Would you count the lines in the entries below that contain "revert"? Reply with the number only.

··········

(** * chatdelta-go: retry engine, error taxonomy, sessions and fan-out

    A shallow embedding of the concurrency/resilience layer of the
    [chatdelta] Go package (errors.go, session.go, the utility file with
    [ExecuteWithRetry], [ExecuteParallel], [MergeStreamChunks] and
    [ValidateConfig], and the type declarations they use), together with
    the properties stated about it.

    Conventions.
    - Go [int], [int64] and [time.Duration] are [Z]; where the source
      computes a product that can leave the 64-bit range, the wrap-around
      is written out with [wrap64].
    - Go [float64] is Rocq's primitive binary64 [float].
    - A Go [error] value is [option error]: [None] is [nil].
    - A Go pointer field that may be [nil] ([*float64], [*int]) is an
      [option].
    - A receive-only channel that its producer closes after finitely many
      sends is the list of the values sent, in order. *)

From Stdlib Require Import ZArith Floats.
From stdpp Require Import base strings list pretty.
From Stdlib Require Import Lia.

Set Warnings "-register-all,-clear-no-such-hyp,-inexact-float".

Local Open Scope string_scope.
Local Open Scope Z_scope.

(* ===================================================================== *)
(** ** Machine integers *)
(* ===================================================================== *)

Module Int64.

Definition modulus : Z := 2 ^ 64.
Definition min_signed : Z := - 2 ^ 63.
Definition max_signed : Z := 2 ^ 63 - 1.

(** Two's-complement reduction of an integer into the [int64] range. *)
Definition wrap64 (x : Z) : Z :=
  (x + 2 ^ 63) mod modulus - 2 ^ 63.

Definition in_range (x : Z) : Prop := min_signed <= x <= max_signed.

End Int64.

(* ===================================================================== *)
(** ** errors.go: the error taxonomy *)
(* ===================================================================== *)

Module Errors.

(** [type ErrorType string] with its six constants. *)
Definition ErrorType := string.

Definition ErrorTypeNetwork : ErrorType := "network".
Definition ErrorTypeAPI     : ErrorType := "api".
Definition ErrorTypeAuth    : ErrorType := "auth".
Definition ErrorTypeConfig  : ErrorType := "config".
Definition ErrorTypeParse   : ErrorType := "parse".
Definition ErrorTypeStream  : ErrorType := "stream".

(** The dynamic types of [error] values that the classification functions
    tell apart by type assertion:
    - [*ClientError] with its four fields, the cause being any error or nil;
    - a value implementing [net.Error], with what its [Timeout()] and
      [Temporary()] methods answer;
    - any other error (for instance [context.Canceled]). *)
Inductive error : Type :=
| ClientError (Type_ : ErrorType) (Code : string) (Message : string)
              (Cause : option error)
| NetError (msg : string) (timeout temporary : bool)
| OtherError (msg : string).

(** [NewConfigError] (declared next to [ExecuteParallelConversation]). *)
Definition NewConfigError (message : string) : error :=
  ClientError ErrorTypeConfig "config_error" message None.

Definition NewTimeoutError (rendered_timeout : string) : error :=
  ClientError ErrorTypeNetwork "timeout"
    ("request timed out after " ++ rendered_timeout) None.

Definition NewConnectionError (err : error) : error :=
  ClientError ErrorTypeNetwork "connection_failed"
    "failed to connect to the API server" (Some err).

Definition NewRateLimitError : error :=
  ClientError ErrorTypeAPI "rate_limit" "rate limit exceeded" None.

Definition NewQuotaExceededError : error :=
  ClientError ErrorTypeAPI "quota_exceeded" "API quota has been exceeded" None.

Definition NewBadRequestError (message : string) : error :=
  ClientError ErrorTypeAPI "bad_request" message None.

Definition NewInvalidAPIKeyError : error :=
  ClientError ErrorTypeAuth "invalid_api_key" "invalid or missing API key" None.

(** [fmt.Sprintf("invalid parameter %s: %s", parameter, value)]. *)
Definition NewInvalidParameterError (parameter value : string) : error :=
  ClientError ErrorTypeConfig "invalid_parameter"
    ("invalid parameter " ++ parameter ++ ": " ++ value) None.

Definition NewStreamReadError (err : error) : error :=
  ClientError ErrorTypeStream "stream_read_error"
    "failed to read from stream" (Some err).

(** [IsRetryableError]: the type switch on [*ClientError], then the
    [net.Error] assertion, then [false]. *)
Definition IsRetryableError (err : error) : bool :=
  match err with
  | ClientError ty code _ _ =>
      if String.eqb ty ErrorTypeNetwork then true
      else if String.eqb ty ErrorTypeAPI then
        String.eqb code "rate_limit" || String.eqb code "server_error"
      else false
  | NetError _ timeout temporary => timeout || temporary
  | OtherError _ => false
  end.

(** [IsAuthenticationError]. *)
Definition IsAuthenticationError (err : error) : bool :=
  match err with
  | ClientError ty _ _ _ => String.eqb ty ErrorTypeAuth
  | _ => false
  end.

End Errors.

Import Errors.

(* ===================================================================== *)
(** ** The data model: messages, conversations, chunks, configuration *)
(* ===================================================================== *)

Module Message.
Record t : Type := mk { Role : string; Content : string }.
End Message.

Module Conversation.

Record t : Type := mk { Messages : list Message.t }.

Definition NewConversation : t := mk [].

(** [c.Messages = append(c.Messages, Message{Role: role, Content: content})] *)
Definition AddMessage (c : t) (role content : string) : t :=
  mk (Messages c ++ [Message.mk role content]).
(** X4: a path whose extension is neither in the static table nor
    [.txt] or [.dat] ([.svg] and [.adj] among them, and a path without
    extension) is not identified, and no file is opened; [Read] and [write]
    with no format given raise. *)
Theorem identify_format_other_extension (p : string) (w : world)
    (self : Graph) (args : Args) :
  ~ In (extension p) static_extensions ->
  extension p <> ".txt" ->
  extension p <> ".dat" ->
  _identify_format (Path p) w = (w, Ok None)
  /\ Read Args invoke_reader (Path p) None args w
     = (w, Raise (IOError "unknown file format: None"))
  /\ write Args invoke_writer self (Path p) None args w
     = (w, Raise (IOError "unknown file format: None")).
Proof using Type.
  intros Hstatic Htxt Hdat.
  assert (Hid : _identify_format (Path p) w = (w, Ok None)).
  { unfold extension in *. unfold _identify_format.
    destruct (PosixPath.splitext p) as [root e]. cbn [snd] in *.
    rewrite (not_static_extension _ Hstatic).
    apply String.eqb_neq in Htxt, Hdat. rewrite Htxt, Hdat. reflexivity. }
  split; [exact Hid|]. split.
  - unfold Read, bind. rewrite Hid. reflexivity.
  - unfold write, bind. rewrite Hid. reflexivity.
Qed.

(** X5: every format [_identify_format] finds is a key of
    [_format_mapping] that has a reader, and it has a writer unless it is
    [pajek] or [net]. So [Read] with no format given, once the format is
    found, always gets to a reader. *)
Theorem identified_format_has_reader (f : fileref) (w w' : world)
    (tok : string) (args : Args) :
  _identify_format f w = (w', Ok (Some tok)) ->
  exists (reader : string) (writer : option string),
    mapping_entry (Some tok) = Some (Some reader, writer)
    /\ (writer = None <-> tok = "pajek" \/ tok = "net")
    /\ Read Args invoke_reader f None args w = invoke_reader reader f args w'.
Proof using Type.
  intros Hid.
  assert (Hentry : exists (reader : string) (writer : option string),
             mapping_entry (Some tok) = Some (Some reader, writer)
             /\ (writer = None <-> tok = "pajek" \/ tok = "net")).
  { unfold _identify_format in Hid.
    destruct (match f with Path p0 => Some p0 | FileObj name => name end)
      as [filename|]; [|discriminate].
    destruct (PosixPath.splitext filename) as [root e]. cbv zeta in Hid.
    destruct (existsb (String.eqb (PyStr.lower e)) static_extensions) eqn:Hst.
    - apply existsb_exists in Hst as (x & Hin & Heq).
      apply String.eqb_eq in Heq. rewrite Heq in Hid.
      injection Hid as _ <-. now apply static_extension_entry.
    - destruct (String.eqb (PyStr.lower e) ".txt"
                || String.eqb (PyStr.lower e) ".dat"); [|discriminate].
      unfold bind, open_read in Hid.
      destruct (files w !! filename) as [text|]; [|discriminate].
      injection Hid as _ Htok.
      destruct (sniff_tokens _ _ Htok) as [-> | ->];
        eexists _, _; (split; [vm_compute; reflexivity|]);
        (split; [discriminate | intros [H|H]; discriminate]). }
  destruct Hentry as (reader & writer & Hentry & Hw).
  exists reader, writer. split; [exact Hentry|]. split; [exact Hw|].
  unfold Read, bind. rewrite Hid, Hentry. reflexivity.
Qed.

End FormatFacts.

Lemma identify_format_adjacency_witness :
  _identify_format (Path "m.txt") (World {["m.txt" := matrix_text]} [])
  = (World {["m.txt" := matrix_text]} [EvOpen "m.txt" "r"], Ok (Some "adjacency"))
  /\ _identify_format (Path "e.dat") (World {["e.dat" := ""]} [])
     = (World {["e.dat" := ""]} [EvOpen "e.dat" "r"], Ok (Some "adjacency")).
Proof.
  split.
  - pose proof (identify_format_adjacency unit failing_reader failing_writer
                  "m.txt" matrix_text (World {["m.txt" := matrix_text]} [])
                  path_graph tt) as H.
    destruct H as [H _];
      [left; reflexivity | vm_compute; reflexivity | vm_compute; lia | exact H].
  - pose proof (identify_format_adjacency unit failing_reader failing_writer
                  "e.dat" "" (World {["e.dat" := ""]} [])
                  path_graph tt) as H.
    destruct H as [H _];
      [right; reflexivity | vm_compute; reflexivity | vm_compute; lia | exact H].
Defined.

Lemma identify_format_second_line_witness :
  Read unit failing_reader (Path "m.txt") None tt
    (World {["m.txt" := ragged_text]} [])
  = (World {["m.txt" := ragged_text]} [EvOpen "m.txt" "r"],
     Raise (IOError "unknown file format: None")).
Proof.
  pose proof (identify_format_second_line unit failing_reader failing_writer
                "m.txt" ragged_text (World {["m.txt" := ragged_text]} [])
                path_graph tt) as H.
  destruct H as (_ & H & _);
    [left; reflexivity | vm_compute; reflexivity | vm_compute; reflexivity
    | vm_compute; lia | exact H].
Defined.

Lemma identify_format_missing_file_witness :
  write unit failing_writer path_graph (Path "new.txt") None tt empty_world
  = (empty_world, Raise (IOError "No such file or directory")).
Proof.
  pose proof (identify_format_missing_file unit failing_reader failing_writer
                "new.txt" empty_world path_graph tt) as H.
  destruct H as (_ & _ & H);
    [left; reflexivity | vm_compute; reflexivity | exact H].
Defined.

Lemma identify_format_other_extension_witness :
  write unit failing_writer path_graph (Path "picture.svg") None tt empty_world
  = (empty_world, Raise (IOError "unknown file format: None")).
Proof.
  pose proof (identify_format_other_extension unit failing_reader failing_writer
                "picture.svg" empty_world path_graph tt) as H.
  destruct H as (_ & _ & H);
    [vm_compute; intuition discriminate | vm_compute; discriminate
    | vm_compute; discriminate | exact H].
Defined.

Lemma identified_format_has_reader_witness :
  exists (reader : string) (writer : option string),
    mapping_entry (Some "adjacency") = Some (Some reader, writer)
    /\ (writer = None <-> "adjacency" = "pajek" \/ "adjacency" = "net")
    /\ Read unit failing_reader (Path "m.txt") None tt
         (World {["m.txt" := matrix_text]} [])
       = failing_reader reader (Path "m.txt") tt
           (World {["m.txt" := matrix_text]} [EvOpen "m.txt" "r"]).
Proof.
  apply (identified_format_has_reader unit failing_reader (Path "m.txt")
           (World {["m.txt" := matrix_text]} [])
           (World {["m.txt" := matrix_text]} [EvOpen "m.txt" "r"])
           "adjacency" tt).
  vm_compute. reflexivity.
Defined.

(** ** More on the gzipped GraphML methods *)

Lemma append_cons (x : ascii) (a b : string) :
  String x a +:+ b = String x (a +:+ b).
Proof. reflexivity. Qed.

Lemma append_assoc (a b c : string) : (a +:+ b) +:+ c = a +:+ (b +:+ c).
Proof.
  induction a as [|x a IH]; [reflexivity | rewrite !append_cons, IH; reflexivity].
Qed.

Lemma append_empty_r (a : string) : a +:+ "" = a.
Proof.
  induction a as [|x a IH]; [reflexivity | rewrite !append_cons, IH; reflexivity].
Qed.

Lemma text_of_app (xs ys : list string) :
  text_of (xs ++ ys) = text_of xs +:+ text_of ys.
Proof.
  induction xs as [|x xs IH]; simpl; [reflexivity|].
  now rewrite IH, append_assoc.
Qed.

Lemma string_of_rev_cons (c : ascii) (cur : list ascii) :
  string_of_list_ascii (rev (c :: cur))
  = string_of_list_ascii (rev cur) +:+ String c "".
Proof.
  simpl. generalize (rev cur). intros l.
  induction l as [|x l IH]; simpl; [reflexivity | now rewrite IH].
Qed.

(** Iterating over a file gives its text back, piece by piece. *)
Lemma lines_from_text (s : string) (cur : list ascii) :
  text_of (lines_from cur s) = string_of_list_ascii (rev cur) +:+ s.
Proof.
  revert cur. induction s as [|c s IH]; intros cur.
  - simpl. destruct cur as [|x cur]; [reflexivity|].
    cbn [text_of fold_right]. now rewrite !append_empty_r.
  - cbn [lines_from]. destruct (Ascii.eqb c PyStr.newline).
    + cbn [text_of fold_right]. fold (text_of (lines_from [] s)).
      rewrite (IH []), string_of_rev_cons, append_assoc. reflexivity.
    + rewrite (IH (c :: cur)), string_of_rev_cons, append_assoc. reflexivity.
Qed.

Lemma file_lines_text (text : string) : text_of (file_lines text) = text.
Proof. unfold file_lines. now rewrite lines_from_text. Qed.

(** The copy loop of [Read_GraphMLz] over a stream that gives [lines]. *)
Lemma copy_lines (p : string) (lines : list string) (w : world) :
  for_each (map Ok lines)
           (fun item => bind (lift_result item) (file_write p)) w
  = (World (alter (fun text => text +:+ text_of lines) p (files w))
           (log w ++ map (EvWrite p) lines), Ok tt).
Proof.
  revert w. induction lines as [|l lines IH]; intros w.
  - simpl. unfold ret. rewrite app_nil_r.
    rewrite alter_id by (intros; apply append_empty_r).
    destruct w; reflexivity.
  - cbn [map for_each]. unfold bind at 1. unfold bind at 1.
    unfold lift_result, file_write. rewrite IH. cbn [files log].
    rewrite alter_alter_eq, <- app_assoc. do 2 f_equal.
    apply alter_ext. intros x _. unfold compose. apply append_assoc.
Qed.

··········

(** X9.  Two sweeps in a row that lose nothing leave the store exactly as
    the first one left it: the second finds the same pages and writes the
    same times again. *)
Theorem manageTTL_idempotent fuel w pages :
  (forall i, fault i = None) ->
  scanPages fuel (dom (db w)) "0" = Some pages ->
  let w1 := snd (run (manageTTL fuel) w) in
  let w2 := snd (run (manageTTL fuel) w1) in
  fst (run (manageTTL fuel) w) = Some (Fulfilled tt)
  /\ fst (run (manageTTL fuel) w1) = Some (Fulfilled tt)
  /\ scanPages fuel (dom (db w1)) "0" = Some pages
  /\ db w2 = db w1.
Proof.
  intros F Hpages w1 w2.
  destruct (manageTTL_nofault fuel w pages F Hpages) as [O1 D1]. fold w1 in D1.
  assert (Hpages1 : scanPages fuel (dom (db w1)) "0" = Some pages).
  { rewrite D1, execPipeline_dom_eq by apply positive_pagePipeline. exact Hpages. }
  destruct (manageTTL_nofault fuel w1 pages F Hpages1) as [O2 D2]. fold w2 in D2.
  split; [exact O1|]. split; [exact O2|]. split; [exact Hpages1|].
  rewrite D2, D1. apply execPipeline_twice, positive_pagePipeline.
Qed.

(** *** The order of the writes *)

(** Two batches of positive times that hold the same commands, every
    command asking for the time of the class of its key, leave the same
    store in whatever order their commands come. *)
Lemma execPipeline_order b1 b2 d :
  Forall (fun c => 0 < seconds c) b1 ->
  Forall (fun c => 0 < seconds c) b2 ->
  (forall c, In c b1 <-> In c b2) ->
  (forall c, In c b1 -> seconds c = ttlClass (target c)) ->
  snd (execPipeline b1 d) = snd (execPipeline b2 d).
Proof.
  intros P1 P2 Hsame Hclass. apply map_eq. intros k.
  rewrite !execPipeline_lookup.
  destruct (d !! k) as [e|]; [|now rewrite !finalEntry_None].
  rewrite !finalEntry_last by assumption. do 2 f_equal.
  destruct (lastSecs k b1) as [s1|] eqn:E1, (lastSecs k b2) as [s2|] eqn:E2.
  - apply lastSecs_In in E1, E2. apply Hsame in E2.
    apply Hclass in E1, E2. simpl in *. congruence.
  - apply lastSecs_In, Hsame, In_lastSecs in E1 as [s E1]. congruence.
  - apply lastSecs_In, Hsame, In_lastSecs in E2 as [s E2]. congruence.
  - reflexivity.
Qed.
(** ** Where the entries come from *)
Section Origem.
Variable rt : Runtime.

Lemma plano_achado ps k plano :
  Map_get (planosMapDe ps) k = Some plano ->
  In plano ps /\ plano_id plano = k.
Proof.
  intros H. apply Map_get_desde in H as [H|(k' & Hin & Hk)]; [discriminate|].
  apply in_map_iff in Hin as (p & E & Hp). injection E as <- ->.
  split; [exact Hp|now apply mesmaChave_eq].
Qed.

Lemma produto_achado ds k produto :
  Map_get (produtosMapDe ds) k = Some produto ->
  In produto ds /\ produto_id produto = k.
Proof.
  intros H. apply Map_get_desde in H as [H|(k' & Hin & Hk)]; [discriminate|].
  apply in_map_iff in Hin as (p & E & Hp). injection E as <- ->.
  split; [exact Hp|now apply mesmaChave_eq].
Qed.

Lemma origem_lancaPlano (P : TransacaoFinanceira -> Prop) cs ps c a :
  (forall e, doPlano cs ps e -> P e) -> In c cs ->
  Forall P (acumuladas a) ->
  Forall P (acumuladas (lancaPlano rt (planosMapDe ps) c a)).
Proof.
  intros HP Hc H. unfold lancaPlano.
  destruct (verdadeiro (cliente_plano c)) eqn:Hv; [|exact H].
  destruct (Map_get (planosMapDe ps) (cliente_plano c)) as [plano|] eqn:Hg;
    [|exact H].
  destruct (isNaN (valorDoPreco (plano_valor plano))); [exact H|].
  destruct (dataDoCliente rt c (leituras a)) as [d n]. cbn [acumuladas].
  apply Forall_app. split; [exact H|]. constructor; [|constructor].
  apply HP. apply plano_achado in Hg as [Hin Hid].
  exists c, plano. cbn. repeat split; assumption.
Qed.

··········

- **RESPONSE TO THE TASK**: 2